Firstly, why do you assume that the 'experiencing' of these thoughts require an 'active' thinker (a conscious causer) of these thoughts?
Because I see no reason to assume that I do not think, that my come to me or are imposed on me from somewhere other than myself. I am not simply a receiver of thoughts.
An active thinker and a conscious causer are two different things.
Does 'experiencing' something automatically mean 'causing' this something?
That depends on what one means by ‘cause’. The ability to experience requires neurological activity. Without that activity I would not experience anything.
Secondly, do you agree that we can only experience the 'finished product'; the composed (already scripted) thoughts, and never the actual "composing" (or manufacturing) of these thoughts themselves. …agreed?
We have been through this before. As I think about how to answer you I am composing and editing. I am connecting and combining ideas and illustrations. I am accepting and rejecting various possibilities. I make use of a language I did not invent, and so, there is a shared or public aspect to my thoughts. I make use of ideas I have learned. Sometimes things occur to me when I look at the problem this way rather than that way.
suggested that you lifted your Descartes critique and premise on agency, or lack thereof, from Nietzsche's Beyond Good and Evil. I do not know if this is true or not but it may be helpful to consider what Nietzsche had to say on this. For anyone who does not want to go through the whole thing see my closing paragraph.
I’ll start with the section he cited. I posted this in the other thread:
With regard to the superstitions of logicians, I shall never tire of emphasizing a small, terse fact, which is unwillingly recognized by these credulous minds—namely, that a thought comes when "it" wishes, and not when "I" wish; so that it is a PERVERSION of the facts of the case to say that the subject "I" is the condition of the predicate "think." ONE thinks; but that this "one" is precisely the famous old "ego," is, to put it mildly, only a supposition, an assertion, and assuredly not an "immediate certainty." After all, one has even gone too far with this "one thinks"—even the "one" contains an INTERPRETATION of the process, and does not belong to the process itself. One infers here according to the usual grammatical formula—"To think is an activity; every activity requires an agency that is active; consequently"... It was pretty much on the same lines that the older atomism sought, besides the operating "power," the material particle wherein it resides and out of which it operates—the atom. More rigorous minds, however, learnt at last to get along without this "earth-residuum," and perhaps some day we shall accustom ourselves, even from the logician's point of view, to get along without the little "one" (to which the worthy old "ego" has refined itself).(BGE 17)
He is not denying that we think: “ONE thinks”. What he rejects is an “interpretation of the process” by which “the ‘one’” “does not belong to the process itself”.

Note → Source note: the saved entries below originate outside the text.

(* ===== verification/Conversation.v ===== *)
(** * Conversations

    The tables of src/memory.rs for messages, compaction summaries, memory chunks with
    their outbox, and what is learned of groups: aliases and user names; with what recall
    and summaries answer. *)

From S2P Require Import Prelude Text Strings Messages MemBase.
From Stdlib Require Import Ascii.
From Stdlib Require Import Sorting.Sorted.

(** A row of [messages]. *)
Record message_row : Type := {
  ms_id : Z;
  ms_session_id : string;
  ms_message : StoredMessage;
  ms_created_at : Z
}.

(** [StoredMessageRecord]. *)
Record StoredMessageRecord : Type := {
  mr_id : Z;
  mr_message : StoredMessage;
  mr_created_at : Z
}.

Record CompactionSummaryUpsertRequest : Type := {
  us_session_id : string;
  us_strategy : string;
  us_source_hash : string;
  us_source_message_ids : list Z;
  us_source_first_message_id : option Z;
  us_source_last_message_id : option Z;
  us_source_message_count : N;
  us_summary : string;
  us_tokens_saved : N
}.

(** A row of [compaction_summaries]. *)
Record summary_row : Type := {
  cs_row_session_id : string;
  cs_row_strategy : string;
  cs_row_source_hash : string;
  cs_row_source_message_ids : list Z;
  cs_row_first_message_id : option Z;
  cs_row_last_message_id : option Z;
  cs_row_message_count : Z;
  cs_row_summary : string;
  cs_row_tokens_saved : Z;
  cs_row_invalidated_at : option Z;
  cs_row_created_at : Z;
  cs_row_updated_at : Z
}.

Record CompactionSummaryRecord : Type := {
  sm_session_id : string;
  sm_strategy : string;
  sm_source_hash : string;
  sm_source_message_ids : list Z;
  sm_source_first_message_id : option Z;
  sm_source_last_message_id : option Z;
  sm_source_message_count : N;
  sm_summary : string;
  sm_tokens_saved : N;
  sm_invalidated_at : option Z;
  sm_created_at : Z;
  sm_updated_at : Z
}.

(** A row of [memory_chunks]. *)
Record MemoryChunkRecord : Type := {
  ck_id : string;
  ck_session_id : string;
  ck_user_id : string;
  ck_channel : string;
  ck_role : MessageRole;
  ck_text : string;
  ck_created_at : Z
}.

Record MemoryChunkCandidateRecord : Type := {
  cc_role : MessageRole;
  cc_text : string;
  cc_created_at : Z
}.

(** A row of [memory_sidecar_outbox]. *)
Record outbox_row : Type := {
  ob_chunk_id : string;
  ob_doc_json : string;
  ob_attempts : Z;
  ob_last_error : option string;
  ob_created_at : Z;
  ob_last_attempt_at : option Z
}.
(* ===== verification/Floats.v ===== *)
(** * Binary floating point

    [f64] of Rust: IEEE 754 double precision, as the Standard Library's executable
    specification of floats.  Conversions from integers and the operations are
    correctly rounded; a decimal literal is the correctly rounded quotient of the
    integers that spell it. *)

From S2P Require Import Prelude.
From stdpp Require Import pretty.
From Stdlib Require Import SpecFloat.
#[local] Open Scope Z_scope.

Abbreviation f64 := spec_float.

Definition f64_prec : Z := 53.
Definition f64_emax : Z := 1024.

Definition f64_of_Z (z : Z) : f64 := binary_normalize f64_prec f64_emax z 0 false.
Definition f64_add (x y : f64) : f64 := SFadd f64_prec f64_emax x y.
Definition f64_sub (x y : f64) : f64 := SFsub f64_prec f64_emax x y.
Definition f64_mul (x y : f64) : f64 := SFmul f64_prec f64_emax x y.
Definition f64_div (x y : f64) : f64 := SFdiv f64_prec f64_emax x y.
Definition f64_zero : f64 := S754_zero false.

(** The literal [n / d]. *)
Definition f64_lit (n d : Z) : f64 := f64_div (f64_of_Z n) (f64_of_Z d).

Definition f64_lt (x y : f64) : bool := SFltb x y.
Definition f64_le (x y : f64) : bool := SFleb x y.

Definition f64_is_finite (x : f64) : bool :=
  match x with S754_zero _ | S754_finite _ _ _ => true | _ => false end.

(** [f64::clamp]. *)
Definition f64_clamp (lo hi x : f64) : f64 :=
  if f64_lt x lo then lo else if f64_lt hi x then hi else x.

(** [f64::round]: to the nearest integer, halves away from zero. *)
Definition f64_round (x : f64) : f64 :=
  match x with
  | S754_finite s m e =>
      if 0 <=? e then x
      else
        let q := (Z.pos m + 2 ^ (- e - 1)) / 2 ^ (- e) in
        if q =? 0 then S754_zero s
        else binary_normalize f64_prec f64_emax (if s then - q else q) 0 s
  | _ => x
  end.

Definition i64_min : Z := - 2 ^ 63.
Definition i64_max : Z := 2 ^ 63 - 1.

(** [as i64]: towards zero, saturating; NaN is 0. *)
Definition f64_as_i64 (x : f64) : Z :=
  match x with
  | S754_zero _ | S754_nan => 0
  | S754_infinity s => if s then i64_min else i64_max
  | S754_finite s m e =>
      let v := if 0 <=? e then Z.pos m * 2 ^ e else Z.pos m / 2 ^ (- e) in
      Z.max i64_min (Z.min i64_max (if s then - v else v))
  end.

(** [Iterator::sum::<f64>]: the sum starts from -0.0. *)
Definition f64_sum (l : list f64) : f64 := foldl f64_add (S754_zero true) l.

(** The nearest integer, halves to even. *)
Definition round_half_even (n d : Z) : Z :=
  let q := n / d in
  let r := n mod d in
  if (2 * r <? d) || ((2 * r =? d) && Z.even q) then q else q + 1.

Definition pad_left (width : nat) (s : string) : string :=
  String.concat "" (repeat "0" (width - String.length s)) +:+ s.

(** [format!("{x:.k}")]: exact decimal expansion, rounded half to even. *)
Definition f64_fixed (k : nat) (x : f64) : string :=
  let digits (s : bool) (n d : Z) :=
    let v := round_half_even (n * 10 ^ Z.of_nat k) d in
    let text := pad_left (S k) (pretty v) in
    let cut := (String.length text - k)%nat in
    (if s then "-" else "") +:+ String.substring 0 cut text +:+
      (if (k =? 0)%nat then "" else "." +:+ String.substring cut k text) in
  match x with
  | S754_nan => "NaN"
  | S754_infinity s => if s then "-inf" else "inf"
  | S754_zero s => digits s 0 1
  | S754_finite s m e =>
      if 0 <=? e then digits s (Z.pos m * 2 ^ e) 1 else digits s (Z.pos m) (2 ^ (- e))
  end.

(** [Display] of an [f64] (the shortest text that reads back), for messages. *)
Class FloatText : Type := float_text : f64 → string.

(** ** Facts *)

Lemma f64_lit_samples :
  f64_as_i64 (f64_round (f64_lit 5 2)) = 3 ∧ f64_as_i64 (f64_round (f64_lit (-5) 2)) = -3 ∧
  f64_fixed 6 (f64_lit 1 3) = "0.333333" ∧ f64_fixed 1 (f64_lit (-1) 4) = "-0.2" ∧
  f64_fixed 0 (f64_of_Z 12) = "12" ∧
  f64_sum [f64_lit 1 10; f64_lit 2 10] = f64_lit 30000000000000004 100000000000000000.
Proof. vm_compute. done. Qed.
(* ===== verification/Recall.v ===== *)
(** * What is recalled

    The retrieval of src/memory.rs: keyword terms of a query, the ranking of a user's
    chunks in single precision, the window a query names, the merge of recalled texts into
    the context of a turn, and the SQLite backend of the memory. *)

From S2P Require Import Prelude Text Strings Messages External Signals MemBase Conversation Floats.
From stdpp Require Import pretty.
From Stdlib Require Import Ascii SpecFloat Sorting.Sorted.
#[local] Open Scope Z_scope.

(** ** Single precision *)

Abbreviation f32 := spec_float.

Definition f32_of_Z (z : Z) : f32 := binary_normalize 24 128 z 0 false.
Definition f32_add (x y : f32) : f32 := SFadd 24 128 x y.
Definition f32_mul (x y : f32) : f32 := SFmul 24 128 x y.
Definition f32_div (x y : f32) : f32 := SFdiv 24 128 x y.
Definition f32_lit (n d : Z) : f32 := f32_div (f32_of_Z n) (f32_of_Z d).

(** ** Outside of the program *)

(** [str::to_lowercase], the local time zone - the first second of the day some days before
    a moment, and a moment's text - and the hash behind the ids of chunks. *)
Class MemoryEnv : Type := {
  str_to_lowercase : string → string;
  local_day_start : Z → Z → option Z;
  local_rfc3339 : Z → option string;
  default_hash : list string → Z → Z → N
}.

Record MemoryWriteRequest : Type := {
  mw_session_id : string;
  mw_user_id : string;
  mw_channel : string;
  mw_message : StoredMessage
}.

Record MemoryContextRequest : Type := {
  mq_session_id : string;
  mq_user_id : string;
  mq_channel : string;
  mq_query_text : string;
  mq_max_recent_turns : nat;
  mq_max_semantic_memories : nat;
  mq_semantic_lookback_days : Z
}.

Record RankedMemoryCandidate : Type := {
  rc_text : string;
  rc_score : f32;
  rc_source : string;
  rc_created_at : Z
}.

(** The values of a [HashMap] come in an arbitrary order, which depends on the process. *)
Class HashOrder : Type := hash_order : nat → list (string * RankedMemoryCandidate) → list (string * RankedMemoryCandidate).

Class HashOrderLaw (H : HashOrder) : Prop := hash_order_permutes n l : hash_order n l ≡ₚ l.

(** ** Terms *)

Fixpoint utf8_fold (acc : N) (s : string) : N :=
  match s with
  | EmptyString => acc
  | String a s' => utf8_fold (acc * 64 + N.land (Ascii.N_of_ascii a) 63)%N s'
  end.

(** The code point of a character given by its bytes. *)
Definition char_code (c : string) : N :=
  match c with
  | EmptyString => 0
  | String a s' =>
      let n := Ascii.N_of_ascii a in
      let lead := if (n <? 128)%N then n else if (n <? 224)%N then N.land n 31
                  else if (n <? 240)%N then N.land n 15 else N.land n 7 in
      utf8_fold lead s'
  end.

Definition is_cjk_char (c : string) : bool :=
  let n := char_code c in
  ((0x4E00 <=? n) && (n <=? 0x9FFF) || (0x3400 <=? n) && (n <=? 0x4DBF) || (0x20000 <=? n) && (n <=? 0x2A6DF))%N.

Definition is_term_char (c : string) : bool :=
  let n := char_code c in
  ((48 <=? n) && (n <=? 57) || (65 <=? n) && (n <=? 90) || (97 <=? n) && (n <=? 122) || (n =? 95))%N.

Fixpoint windows2 (cs : list string) : list string :=
  match cs with
  | a :: (b :: _) as rest => (a +:+ b) :: windows2 rest
  | _ => []
  end.

(** [push_cjk_terms]: what it adds. *)
Definition cjk_terms (cs : list string) : list string :=
  match cs with [] => [] | [c] => [c] | _ => windows2 cs end.

Definition ascii_term (buf : list string) : list string :=
  if (2 <=? length buf)%nat then [String.concat "" buf] else [].

(** The loop over the characters with its two buffers. *)
Fixpoint terms_go (cs ascii_buf cjk_buf : list string) : list string :=
  match cs with
  | [] => ascii_term ascii_buf ++ cjk_terms cjk_buf
  | c :: cs' =>
      if is_term_char c then cjk_terms cjk_buf ++ terms_go cs' (ascii_buf ++ [to_ascii_lowercase c]) []
      else if is_cjk_char c then ascii_term ascii_buf ++ terms_go cs' [] (cjk_buf ++ [c])
      else ascii_term ascii_buf ++ cjk_terms cjk_buf ++ terms_go cs' [] []
  end.

(** The first 40 distinct terms. *)
Fixpoint dedup_terms (left : nat) (seen terms : list string) : list string :=
  match left, terms with
  | S left', t :: terms' =>
      if bool_decide (t ∈ seen) then dedup_terms left seen terms' else t :: dedup_terms left' (t :: seen) terms'
  | _, _ => []
  end.

Definition keyword_terms (query : string) : list string := dedup_terms 40 [] (terms_go (chars query) [] []).

(** ** Scores *)

Definition normalize_memory_score (score : f32) : f32 :=
  if f64_is_finite score then f64_clamp f64_zero (f32_of_Z 1) score else f64_zero.

Definition term_weight (term : string) : f32 :=
  let len := chars_count term in
  if (6 <=? len)%nat then f32_of_Z 2 else if (4 <=? len)%nat then f32_lit 14 10
  else if (2 <=? len)%nat then f32_of_Z 1 else f32_lit 6 10.

Section recall.
  Context `{CLK : Clock} `{ME : MemoryEnv}.

Abbreviation DB := (M ConvDb).

Definition keyword_overlap_score (text : string) (terms : list string) : f32 :=
  let hay := str_to_lowercase text in
  let '(hit, total) := foldl (λ '(hit, total) term,
      let weight := term_weight term in
      (if contains term hay then f32_add hit weight else hit, f32_add total weight))
    (f64_zero, f64_zero) terms in
  match terms with
  | [] => f64_zero
  | _ => if f64_le total f64_zero then f64_zero else f64_clamp f64_zero (f32_of_Z 1) (f32_div hit total)
  end.

Definition role_weight (role : MessageRole) : f32 :=
  match role with User => f32_of_Z 1 | Assistant => f32_lit 9 10 | System => f32_lit 7 10 end.

(** The score of a chunk; times are not negative, so the age is within an [i64]. *)
Definition chunk_score (now : Z) (lexical : f32) (row : MemoryChunkCandidateRecord) : f32 :=
  let age_secs := f32_of_Z (now - Z.max (cc_created_at row) 0) in
  let age_days := f32_div age_secs (f32_of_Z 86400) in
  let recency := f32_div (f32_of_Z 1) (f32_add (f32_of_Z 1) (f32_div age_days (f32_of_Z 7))) in
  normalize_memory_score
    (f32_mul (f32_add (f32_mul lexical (f32_lit 82 100)) (f32_mul recency (f32_lit 18 100))) (role_weight (cc_role row))).

(** The comparison of [sort_by]: higher scores first, then the newer. *)
Definition better_first (a b : RankedMemoryCandidate) : bool :=
  match SFcompare (rc_score b) (rc_score a) with
  | Some Lt => true
  | Some Gt => false
  | _ => rc_created_at b <=? rc_created_at a
  end.

Definition rank_row (now : Z) (terms : list string) (min_score : f32) (row : MemoryChunkCandidateRecord)
    : option RankedMemoryCandidate :=
  let text := trim (cc_text row) in
  let lexical := keyword_overlap_score text terms in
  if f64_le lexical f64_zero then None
  else
    let score := chunk_score now lexical row in
    if f64_lt score min_score then None
    else Some {| rc_text := text; rc_score := score; rc_source := "kw"; rc_created_at := cc_created_at row |}.

(** The first row of each text. *)
Fixpoint first_of_text (seen : list string) (rows : list MemoryChunkCandidateRecord) : list MemoryChunkCandidateRecord :=
  match rows with
  | [] => []
  | row :: rows' =>
      let text := trim (cc_text row) in
      if String.eqb text "" || bool_decide (text ∈ seen) then first_of_text seen rows'
      else row :: first_of_text (text :: seen) rows'
  end.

This is easier to understand if we look an earlier section:
Boscovich has taught us to abjure the belief in the last thing that "stood fast" of the earth--the belief in "substance," in "matter," in the earth-residuum, and particle- atom: it is the greatest triumph over the senses that has hitherto been gained on earth. One must, however, go still further, and also declare war, relentless war to the knife, against the "atomistic requirements" which still lead a dangerous after-life in places where no one suspects them, like the more celebrated "metaphysical requirements": one must also above all give the finishing stroke to that other and more portentous atomism which Christianity has taught best and longest, the SOUL- ATOMISM. Let it be permitted to designate by this expression the belief which regards the soul as something indestructible, eternal, indivisible, as a monad, as an atomon: this belief ought to be expelled from science! (BGE, 12)
But if we stop there we will not understand him. He continues:
Between ourselves, it is not at all necessary to get rid of "the soul" thereby, and thus renounce one of the oldest and most venerated hypotheses--as happens frequently to the clumsiness of naturalists, who can hardly touch on the soul without immediately losing it. But the way is open for new acceptations and refinements of the soul-hypothesis; and such conceptions as "mortal soul," and "soul of subjective multiplicity," and "soul as social structure of the instincts and passions," want henceforth to have legitimate rights in science. In that the NEW psychologist is about to put an end to the superstitions which have hitherto flourished with almost tropical luxuriance around the idea of the soul, he is really, as it were, thrusting himself into a new desert and a new distrust--it is possible that the older psychologists had a merrier and more comfortable time of it; eventually, however, he finds that precisely thereby he is also condemned to INVENT--and, who knows? perhaps to DISCOVER the new. (BGE 12)
He is not critical of Descartes' “I think” but of the notion of a thinking substance, which Descartes identifies with his immortal soul. The soul is not something we have. In his refinement of the soul-hypothesis Nietzsche posits a “soul of subjective multiplicity”. This solves the problem of the seeming mystery of a thought that comes when it wishes rather than when I wish. It is not that the thought has some kind of independent existence and comes to me from elsewhere, but simply that there is not something within me, an “I” or “ego” or “little ‘one’” that is the agent of my thoughts. This is not a denial of agency, it is a denial of something within me, some substance or soul-atom that is the agent.